## Available data
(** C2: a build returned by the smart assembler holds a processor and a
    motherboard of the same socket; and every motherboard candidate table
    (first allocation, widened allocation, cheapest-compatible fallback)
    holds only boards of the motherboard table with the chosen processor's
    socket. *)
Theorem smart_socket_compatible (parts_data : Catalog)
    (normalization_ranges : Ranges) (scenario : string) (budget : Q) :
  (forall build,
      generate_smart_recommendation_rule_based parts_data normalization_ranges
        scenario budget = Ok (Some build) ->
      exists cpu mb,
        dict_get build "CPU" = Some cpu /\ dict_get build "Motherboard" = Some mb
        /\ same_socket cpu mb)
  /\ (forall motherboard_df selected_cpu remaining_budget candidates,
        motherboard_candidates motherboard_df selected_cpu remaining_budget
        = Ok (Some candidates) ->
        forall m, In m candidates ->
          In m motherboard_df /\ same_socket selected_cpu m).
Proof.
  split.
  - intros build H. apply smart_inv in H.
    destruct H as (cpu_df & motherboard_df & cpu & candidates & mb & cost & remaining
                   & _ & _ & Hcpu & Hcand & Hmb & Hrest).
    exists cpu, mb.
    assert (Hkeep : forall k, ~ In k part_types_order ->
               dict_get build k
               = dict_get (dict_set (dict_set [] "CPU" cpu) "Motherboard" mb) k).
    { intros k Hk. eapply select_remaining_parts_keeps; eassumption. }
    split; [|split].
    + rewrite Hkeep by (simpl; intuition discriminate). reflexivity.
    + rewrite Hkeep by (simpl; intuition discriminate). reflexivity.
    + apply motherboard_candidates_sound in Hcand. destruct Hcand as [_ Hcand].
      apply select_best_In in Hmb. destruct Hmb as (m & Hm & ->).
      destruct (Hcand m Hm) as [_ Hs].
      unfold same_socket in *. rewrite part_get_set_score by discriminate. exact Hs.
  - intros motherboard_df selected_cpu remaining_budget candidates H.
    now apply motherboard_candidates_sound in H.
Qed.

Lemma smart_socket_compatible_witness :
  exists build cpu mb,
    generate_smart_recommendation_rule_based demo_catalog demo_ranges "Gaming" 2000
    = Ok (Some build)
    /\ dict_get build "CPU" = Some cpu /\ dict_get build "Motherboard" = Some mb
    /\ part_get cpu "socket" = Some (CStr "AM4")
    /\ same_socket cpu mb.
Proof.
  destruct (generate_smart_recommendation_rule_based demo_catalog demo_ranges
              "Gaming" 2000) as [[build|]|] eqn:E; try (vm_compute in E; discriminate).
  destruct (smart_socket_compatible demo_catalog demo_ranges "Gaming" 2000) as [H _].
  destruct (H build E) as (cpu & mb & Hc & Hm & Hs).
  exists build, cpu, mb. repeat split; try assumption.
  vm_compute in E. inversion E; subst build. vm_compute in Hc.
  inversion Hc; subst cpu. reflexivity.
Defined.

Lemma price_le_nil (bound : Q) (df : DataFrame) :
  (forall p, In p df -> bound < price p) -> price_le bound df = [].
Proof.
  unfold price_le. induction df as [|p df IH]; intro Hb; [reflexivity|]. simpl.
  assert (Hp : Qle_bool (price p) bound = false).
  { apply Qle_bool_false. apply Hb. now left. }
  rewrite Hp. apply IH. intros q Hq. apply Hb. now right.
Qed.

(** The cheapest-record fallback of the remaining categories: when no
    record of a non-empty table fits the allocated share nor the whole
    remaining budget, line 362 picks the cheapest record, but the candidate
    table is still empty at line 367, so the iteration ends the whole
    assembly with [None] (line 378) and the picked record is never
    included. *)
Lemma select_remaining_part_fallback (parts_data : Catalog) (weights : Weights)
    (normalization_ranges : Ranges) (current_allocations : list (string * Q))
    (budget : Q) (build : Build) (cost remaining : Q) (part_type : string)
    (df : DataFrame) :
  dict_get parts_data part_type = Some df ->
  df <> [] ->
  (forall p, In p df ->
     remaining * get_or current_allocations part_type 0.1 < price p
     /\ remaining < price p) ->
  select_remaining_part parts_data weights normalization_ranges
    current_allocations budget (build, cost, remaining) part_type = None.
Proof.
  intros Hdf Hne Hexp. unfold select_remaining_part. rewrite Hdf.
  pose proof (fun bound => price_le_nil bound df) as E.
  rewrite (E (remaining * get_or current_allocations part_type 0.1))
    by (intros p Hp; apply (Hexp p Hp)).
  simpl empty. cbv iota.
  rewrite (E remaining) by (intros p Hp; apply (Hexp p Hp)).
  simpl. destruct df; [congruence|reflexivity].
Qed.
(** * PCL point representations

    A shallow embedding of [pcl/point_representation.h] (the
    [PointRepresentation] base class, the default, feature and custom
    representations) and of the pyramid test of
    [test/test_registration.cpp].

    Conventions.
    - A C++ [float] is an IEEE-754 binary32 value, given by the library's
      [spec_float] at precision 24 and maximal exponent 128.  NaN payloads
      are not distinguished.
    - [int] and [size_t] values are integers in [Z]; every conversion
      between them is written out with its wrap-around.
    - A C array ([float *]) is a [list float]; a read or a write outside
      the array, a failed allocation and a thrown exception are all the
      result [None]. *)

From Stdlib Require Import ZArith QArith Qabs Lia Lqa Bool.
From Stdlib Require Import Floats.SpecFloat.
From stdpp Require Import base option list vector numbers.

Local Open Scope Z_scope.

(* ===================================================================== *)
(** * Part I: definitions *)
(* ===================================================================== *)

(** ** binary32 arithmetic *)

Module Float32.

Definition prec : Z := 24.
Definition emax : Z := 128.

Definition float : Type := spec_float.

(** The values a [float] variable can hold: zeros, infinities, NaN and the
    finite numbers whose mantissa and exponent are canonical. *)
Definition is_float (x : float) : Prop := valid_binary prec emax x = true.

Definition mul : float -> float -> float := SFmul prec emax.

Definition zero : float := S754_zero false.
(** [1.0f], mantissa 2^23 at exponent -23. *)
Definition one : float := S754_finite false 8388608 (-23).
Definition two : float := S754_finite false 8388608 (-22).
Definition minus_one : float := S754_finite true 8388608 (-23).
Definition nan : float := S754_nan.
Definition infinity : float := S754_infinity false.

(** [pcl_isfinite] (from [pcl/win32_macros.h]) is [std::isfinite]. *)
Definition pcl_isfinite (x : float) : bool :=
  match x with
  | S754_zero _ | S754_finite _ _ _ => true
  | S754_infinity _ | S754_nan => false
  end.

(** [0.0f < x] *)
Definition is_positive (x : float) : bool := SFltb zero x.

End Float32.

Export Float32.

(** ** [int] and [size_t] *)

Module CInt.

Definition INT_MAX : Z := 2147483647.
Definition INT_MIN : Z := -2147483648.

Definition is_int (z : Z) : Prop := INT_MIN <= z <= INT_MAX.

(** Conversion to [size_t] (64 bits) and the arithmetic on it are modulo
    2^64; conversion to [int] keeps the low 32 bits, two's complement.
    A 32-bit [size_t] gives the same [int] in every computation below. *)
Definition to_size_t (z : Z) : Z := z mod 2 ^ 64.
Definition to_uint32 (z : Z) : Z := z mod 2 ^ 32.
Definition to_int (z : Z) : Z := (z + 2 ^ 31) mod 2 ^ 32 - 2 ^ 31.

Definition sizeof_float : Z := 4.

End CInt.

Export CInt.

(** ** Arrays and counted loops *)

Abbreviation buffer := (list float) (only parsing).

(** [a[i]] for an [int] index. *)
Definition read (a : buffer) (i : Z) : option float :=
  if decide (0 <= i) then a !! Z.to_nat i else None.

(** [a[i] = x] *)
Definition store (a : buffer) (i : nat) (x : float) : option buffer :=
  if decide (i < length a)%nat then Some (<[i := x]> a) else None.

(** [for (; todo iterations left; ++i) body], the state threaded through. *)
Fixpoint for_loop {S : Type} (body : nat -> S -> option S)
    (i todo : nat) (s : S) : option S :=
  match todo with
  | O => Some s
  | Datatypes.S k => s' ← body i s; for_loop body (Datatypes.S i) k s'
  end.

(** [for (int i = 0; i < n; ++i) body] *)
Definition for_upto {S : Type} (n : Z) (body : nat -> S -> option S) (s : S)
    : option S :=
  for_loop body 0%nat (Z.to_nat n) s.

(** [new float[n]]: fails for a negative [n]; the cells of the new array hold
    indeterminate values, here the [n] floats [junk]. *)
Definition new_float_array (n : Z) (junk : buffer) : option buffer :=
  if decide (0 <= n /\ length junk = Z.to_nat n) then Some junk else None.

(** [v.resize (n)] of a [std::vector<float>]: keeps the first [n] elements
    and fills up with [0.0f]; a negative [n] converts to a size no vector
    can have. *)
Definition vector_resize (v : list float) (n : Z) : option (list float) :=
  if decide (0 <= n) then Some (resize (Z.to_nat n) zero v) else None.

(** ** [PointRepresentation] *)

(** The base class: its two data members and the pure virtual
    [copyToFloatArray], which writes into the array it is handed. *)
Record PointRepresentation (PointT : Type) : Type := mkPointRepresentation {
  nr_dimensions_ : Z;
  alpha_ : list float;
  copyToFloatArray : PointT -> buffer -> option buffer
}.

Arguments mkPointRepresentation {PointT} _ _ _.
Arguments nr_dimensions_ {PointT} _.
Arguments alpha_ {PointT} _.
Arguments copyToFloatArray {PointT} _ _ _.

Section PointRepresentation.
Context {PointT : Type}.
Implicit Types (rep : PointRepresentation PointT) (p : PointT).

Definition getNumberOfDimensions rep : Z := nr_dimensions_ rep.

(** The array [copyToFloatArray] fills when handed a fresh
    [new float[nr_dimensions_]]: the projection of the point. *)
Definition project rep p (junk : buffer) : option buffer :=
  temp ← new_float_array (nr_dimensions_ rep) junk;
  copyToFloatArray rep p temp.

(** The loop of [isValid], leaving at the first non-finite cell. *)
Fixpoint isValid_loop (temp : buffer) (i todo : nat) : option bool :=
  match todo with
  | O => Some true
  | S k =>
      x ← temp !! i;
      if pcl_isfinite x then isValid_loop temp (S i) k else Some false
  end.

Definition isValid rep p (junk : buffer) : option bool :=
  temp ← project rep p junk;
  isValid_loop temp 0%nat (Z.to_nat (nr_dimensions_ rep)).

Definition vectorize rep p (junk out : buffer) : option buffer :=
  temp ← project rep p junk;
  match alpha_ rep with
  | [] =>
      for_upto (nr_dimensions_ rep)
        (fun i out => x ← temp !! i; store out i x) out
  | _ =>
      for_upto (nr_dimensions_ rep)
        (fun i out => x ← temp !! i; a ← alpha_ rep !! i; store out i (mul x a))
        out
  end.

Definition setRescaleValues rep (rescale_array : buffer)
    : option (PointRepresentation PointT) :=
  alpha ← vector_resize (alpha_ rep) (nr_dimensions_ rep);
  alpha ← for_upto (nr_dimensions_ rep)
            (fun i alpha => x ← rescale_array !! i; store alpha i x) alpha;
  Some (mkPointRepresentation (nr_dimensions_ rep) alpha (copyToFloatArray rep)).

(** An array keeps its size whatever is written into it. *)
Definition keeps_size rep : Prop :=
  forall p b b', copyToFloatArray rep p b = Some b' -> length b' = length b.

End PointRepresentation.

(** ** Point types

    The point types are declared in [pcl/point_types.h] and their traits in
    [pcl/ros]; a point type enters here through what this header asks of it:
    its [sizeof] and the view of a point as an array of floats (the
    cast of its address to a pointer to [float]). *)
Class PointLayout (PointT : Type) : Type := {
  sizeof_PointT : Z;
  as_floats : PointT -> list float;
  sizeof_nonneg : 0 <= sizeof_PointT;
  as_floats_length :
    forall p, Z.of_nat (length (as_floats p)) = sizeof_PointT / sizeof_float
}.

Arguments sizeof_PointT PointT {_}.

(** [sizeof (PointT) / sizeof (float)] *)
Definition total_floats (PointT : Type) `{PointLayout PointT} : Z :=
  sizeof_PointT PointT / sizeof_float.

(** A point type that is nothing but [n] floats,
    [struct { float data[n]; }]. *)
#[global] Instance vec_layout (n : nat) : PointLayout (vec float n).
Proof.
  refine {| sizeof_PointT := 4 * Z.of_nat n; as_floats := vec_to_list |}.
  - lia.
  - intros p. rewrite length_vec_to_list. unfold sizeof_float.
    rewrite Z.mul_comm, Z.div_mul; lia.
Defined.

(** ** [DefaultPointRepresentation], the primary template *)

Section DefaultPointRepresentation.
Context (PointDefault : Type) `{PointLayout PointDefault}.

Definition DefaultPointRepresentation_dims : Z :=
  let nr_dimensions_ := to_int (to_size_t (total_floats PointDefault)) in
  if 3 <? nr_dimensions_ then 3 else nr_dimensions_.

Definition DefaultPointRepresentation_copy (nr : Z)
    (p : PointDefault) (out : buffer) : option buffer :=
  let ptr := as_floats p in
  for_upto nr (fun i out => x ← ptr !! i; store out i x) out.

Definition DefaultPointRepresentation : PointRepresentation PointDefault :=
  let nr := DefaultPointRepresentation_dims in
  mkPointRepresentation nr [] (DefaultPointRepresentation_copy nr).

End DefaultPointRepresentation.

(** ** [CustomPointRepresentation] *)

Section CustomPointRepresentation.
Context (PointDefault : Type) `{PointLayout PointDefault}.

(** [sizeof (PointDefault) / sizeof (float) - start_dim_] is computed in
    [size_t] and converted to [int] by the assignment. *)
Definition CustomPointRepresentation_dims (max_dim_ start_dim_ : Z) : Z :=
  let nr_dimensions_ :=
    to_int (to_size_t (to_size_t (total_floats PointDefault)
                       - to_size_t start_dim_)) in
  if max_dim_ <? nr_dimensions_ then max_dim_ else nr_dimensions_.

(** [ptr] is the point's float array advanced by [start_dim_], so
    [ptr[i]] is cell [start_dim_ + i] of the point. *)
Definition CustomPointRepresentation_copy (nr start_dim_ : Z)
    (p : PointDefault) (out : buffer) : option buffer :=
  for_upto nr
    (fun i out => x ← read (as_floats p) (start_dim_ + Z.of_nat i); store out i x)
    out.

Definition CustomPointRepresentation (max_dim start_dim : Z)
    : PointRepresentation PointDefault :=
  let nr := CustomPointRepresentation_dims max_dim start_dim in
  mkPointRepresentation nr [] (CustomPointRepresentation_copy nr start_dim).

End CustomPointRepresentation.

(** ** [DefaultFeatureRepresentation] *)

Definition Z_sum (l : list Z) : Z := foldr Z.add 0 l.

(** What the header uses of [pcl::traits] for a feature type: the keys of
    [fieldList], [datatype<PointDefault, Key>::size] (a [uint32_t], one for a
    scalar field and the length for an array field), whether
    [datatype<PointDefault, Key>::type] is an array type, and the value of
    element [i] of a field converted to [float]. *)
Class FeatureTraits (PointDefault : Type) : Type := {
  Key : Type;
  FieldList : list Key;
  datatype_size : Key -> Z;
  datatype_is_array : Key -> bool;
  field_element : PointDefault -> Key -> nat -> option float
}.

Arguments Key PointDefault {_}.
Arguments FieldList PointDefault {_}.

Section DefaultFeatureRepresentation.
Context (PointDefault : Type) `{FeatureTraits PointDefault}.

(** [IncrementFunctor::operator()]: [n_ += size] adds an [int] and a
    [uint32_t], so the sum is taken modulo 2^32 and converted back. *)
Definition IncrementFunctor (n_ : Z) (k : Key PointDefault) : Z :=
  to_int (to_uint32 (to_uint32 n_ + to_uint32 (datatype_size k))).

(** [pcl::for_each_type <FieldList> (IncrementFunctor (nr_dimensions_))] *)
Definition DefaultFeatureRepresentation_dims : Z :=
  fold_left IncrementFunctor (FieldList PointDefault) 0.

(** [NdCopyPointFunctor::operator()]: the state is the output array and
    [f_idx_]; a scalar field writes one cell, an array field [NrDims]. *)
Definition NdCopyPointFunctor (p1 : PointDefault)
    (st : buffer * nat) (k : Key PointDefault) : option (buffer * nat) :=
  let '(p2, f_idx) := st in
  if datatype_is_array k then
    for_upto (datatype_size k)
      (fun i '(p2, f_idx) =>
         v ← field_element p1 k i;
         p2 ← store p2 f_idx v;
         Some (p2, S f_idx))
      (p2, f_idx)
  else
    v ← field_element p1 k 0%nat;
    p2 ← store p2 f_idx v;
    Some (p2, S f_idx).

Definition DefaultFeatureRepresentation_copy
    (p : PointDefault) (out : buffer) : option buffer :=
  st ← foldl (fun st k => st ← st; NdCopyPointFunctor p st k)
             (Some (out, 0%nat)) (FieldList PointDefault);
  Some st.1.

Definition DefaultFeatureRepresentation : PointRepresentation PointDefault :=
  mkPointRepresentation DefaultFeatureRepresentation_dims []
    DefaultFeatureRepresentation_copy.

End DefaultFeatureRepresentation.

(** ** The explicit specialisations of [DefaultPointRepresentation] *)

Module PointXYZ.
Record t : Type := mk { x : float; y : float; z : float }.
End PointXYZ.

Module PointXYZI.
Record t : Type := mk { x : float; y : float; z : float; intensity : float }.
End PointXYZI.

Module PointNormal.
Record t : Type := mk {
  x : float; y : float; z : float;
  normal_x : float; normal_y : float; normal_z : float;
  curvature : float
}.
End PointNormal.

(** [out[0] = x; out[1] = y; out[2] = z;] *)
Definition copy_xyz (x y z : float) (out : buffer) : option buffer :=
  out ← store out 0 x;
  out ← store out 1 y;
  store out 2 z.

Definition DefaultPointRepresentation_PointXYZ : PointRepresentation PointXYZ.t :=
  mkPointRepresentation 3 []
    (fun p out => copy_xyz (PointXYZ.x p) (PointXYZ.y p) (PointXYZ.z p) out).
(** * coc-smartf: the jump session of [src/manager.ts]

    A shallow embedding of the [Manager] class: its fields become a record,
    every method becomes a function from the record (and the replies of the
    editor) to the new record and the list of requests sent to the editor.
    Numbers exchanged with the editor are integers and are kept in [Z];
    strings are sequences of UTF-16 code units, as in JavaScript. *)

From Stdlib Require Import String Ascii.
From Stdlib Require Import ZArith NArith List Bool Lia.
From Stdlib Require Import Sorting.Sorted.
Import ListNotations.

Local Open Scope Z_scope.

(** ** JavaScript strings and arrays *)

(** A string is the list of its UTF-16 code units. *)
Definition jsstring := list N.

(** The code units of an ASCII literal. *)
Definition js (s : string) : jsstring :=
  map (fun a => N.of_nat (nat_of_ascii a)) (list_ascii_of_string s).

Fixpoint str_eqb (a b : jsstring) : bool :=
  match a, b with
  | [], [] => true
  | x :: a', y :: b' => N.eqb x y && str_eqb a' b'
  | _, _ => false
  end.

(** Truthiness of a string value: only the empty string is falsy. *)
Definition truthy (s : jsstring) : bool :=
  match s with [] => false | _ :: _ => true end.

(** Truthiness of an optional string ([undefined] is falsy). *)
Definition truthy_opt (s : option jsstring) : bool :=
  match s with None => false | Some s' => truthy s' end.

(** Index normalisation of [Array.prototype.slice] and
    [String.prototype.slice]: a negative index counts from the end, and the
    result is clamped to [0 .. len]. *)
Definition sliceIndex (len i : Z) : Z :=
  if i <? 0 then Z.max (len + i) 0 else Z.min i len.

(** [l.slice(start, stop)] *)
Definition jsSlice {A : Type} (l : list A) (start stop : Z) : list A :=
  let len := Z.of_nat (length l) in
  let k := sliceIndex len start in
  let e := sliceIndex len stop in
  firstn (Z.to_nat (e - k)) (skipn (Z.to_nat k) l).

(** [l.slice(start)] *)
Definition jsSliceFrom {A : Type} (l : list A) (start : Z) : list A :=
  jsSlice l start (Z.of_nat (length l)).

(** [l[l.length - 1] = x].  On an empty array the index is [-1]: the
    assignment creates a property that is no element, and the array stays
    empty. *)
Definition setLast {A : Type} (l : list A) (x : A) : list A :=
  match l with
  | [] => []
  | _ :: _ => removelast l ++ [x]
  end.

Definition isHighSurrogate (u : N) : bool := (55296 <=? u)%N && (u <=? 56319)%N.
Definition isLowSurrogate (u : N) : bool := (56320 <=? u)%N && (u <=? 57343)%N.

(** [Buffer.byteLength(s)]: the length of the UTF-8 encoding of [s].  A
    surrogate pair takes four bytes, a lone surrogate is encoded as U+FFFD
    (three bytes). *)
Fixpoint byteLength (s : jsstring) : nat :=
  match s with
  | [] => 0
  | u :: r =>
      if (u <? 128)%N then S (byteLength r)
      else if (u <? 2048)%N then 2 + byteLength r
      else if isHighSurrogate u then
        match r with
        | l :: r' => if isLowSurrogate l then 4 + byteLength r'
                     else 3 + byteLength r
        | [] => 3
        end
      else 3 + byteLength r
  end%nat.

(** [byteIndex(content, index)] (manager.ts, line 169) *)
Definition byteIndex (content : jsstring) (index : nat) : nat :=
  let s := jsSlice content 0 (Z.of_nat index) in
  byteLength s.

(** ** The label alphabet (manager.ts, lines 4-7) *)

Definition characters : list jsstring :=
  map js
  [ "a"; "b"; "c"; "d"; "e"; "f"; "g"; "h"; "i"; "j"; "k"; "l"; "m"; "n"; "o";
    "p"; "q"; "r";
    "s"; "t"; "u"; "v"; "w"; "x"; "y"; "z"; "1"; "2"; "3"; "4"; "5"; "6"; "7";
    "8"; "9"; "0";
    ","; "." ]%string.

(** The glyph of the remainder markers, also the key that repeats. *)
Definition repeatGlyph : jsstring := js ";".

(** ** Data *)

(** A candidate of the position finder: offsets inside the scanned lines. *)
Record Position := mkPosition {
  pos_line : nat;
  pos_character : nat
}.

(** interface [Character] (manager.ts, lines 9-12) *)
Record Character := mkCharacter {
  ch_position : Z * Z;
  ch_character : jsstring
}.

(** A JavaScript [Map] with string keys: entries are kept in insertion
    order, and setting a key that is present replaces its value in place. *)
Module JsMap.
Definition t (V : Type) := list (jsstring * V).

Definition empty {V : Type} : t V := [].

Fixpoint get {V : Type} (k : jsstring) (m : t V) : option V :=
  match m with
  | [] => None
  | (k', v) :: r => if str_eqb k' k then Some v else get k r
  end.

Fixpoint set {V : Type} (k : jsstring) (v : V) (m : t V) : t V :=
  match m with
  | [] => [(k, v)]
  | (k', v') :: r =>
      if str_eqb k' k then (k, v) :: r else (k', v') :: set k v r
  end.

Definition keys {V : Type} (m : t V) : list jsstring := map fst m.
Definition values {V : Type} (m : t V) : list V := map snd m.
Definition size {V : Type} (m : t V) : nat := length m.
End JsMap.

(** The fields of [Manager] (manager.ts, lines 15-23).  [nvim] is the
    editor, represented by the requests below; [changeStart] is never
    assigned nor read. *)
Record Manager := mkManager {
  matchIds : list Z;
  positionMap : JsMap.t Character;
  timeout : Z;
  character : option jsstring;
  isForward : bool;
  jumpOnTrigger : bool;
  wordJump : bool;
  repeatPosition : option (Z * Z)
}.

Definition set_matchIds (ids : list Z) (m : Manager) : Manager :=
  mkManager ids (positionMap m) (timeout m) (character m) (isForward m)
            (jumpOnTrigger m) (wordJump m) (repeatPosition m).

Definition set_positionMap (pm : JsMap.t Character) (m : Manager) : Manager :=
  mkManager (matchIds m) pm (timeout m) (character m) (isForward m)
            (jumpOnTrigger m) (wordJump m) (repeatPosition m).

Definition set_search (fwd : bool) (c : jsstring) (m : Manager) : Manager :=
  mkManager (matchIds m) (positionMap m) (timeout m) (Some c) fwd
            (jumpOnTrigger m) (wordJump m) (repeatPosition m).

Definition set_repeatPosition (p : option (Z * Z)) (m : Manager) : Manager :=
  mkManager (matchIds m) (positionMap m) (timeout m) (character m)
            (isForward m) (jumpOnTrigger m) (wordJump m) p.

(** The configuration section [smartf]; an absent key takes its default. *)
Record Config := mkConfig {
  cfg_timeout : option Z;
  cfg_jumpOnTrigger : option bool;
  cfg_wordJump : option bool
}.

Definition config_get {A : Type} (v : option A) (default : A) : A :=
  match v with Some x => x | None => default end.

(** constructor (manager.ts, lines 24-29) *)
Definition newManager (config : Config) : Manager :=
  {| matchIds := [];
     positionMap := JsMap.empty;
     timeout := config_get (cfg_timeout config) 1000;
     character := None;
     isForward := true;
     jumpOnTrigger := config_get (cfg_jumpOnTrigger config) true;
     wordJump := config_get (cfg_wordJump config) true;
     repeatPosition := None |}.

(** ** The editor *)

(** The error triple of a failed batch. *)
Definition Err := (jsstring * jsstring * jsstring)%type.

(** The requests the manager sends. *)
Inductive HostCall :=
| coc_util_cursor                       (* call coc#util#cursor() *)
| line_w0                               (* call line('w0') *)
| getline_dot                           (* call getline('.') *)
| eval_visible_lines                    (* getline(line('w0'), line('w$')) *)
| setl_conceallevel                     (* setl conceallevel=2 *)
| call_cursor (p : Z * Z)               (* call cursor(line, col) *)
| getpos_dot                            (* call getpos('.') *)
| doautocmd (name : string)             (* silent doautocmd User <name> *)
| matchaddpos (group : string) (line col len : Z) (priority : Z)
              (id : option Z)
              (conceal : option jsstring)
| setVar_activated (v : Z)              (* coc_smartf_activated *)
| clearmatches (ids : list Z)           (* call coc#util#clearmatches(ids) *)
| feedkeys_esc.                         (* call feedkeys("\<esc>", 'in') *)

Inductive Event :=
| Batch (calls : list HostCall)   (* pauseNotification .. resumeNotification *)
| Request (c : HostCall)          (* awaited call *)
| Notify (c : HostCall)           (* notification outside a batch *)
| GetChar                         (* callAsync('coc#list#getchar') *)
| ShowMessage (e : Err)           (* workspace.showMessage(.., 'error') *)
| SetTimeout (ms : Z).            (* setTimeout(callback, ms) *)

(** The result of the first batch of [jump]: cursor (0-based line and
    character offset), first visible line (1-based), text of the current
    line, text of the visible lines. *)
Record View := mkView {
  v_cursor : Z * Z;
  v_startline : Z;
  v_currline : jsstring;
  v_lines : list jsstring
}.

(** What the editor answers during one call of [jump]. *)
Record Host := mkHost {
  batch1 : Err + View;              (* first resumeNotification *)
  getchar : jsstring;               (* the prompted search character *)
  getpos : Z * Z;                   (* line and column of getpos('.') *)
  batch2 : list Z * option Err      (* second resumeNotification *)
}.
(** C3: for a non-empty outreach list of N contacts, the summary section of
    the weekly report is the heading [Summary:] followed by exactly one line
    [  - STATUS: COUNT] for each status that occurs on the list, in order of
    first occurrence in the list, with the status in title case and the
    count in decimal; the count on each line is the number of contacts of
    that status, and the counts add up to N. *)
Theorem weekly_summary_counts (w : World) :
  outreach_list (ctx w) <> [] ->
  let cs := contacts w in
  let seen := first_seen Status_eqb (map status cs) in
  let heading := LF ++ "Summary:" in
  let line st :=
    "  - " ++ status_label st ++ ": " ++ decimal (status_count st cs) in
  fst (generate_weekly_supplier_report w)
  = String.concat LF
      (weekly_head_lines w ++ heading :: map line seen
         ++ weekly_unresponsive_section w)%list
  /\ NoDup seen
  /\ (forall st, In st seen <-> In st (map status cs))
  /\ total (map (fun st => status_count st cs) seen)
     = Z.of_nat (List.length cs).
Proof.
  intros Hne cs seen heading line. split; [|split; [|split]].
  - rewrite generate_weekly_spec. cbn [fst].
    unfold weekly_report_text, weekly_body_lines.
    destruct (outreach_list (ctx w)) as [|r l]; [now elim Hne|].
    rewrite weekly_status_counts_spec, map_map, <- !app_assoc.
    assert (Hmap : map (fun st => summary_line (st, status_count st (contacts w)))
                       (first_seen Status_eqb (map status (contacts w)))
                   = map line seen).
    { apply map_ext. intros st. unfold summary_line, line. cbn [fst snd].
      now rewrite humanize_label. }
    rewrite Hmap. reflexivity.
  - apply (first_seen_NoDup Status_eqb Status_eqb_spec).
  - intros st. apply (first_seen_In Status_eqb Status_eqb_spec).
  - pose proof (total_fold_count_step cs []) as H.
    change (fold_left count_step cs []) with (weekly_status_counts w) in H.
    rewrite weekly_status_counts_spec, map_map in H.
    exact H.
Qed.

## The task
How many lines in the listing above contain "error"? Answer with the number alone.

## Your response
2